**PROBLEM DESCRIPTION:** Within the listing below, show every line that contains the word "Lemma".

**SOURCE INFORMATION:**
Lemma reconstruct_fold_keys (m : dict) (acc : dict * dict) (k : string) :
  In k (PyDict.keys (fst (fold_left reconstruct_step m acc))) ->
  In k (PyDict.keys (fst acc)) \/
  (internal_key k = false /\ In k (PyDict.keys m)).
Proof.
  revert acc. induction m as [|[key value] m IH]; intros [r st] Hin;
    cbn [fold_left] in Hin; [now left|].
  apply IH in Hin as [Hin | [Hk Hin]]; [|right; split; [exact Hk | now right]].
  destruct (reconstruct_step_cases r st key value)
    as [[k0 [_ E]] | [[Hkey E] | E]]; rewrite E in Hin; cbn [fst] in Hin.
  - now left.
  - apply keys_set in Hin as [->|Hin]; [|now left].
    right. split; [exact Hkey | now left].
  - now left.
Qed.

Lemma reconstruct_wf (metadata : option dict) :
  PyDict.wf (_reconstruct_metadata metadata).
Proof.
  destruct metadata as [[|kv m]|]; try (constructor; fail).
  rewrite reconstruct_nonempty by discriminate.
  destruct (reconstruct_fold_wf (kv :: m) ([], [])) as [Hr Hst];
    try (constructor; fail).
  destruct (fold_left reconstruct_step (kv :: m) ([], [])) as [r st].
  cbn [fst snd] in *.
  destruct (PyDict.truthy st); [now apply set_wf | exact Hr].
Qed.

Lemma reconstruct_top_keys (metadata : option dict) (k : string) :
  In k (PyDict.keys (_reconstruct_metadata metadata)) ->
  k = "settings" \/
  (internal_key k = false /\
   exists m, metadata = Some m /\ In k (PyDict.keys m)).
Proof.
  destruct metadata as [[|kv m]|]; try (intros []; fail).
  rewrite reconstruct_nonempty by discriminate.
  pose proof (reconstruct_fold_keys (kv :: m) ([], []) k) as Hkeys.
  destruct (fold_left reconstruct_step (kv :: m) ([], [])) as [r st].
  cbn [fst] in Hkeys. intros Hin.
  assert (Hr : In k (PyDict.keys r) ->
               internal_key k = false /\
               exists m0, Some (kv :: m) = Some m0 /\ In k (PyDict.keys m0)).
  { intros Hk. destruct (Hkeys Hk) as [[]|[Hi Hm]].
    split; [exact Hi|]. exists (kv :: m). now split. }
  destruct (PyDict.truthy st).
  - apply keys_set in Hin as [->|Hin]; [now left | right; now apply Hr].
  - right. now apply Hr.
Qed.

Lemma reconstruct_step_custom (r st : dict) (key : string) (value : pyval) :
  internal_key key = false ->
  reconstruct_step (r, st) (key, value) = (PyDict.set r key value, st).
Proof.
  unfold internal_key. intros Hk.
  apply orb_false_iff in Hk as [Hc Hh].
  assert (Hs : PyStr.startswith key "chroma:setting:" = false).
  { destruct (PyStr.startswith key "chroma:setting:") eqn:E; [|reflexivity].
    apply (prefix_weaken "chroma:" "setting:") in E.
    unfold PyStr.startswith in Hc. congruence. }
  unfold reconstruct_step. rewrite Hs, Hh, Hc.
  now destruct (String.eqb key "description").
Qed.

Lemma reconstruct_fold_custom (m r : dict) :
  NoDup (PyDict.keys r ++ PyDict.keys m)%list ->
  (forall k, In k (PyDict.keys m) -> internal_key k = false) ->
  fold_left reconstruct_step m (r, []) = ((r ++ m)%list, []).
Proof.
  revert r. induction m as [|[k v] m IH]; cbn [fold_left]; intros r Hnd Hk.
  - now rewrite app_nil_r.
  - rewrite reconstruct_step_custom by (apply Hk; simpl; auto).
    rewrite set_fresh.
    + rewrite IH.
      * now rewrite <- app_assoc.
      * rewrite keys_app, <- app_assoc. exact Hnd.
      * intros k' Hin. apply Hk. now right.
    + apply mem_keys. intros Hin.
      apply NoDup_remove_2 in Hnd. apply Hnd.
      apply in_or_app. now left.
Qed.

**ANSWER FOR THE TASK:**
Lemma reconstruct_fold_keys (m : dict) (acc : dict * dict) (k : string) :
Lemma reconstruct_wf (metadata : option dict) :
Lemma reconstruct_top_keys (metadata : option dict) (k : string) :
Lemma reconstruct_step_custom (r st : dict) (key : string) (value : pyval) :
Lemma reconstruct_fold_custom (m r : dict) :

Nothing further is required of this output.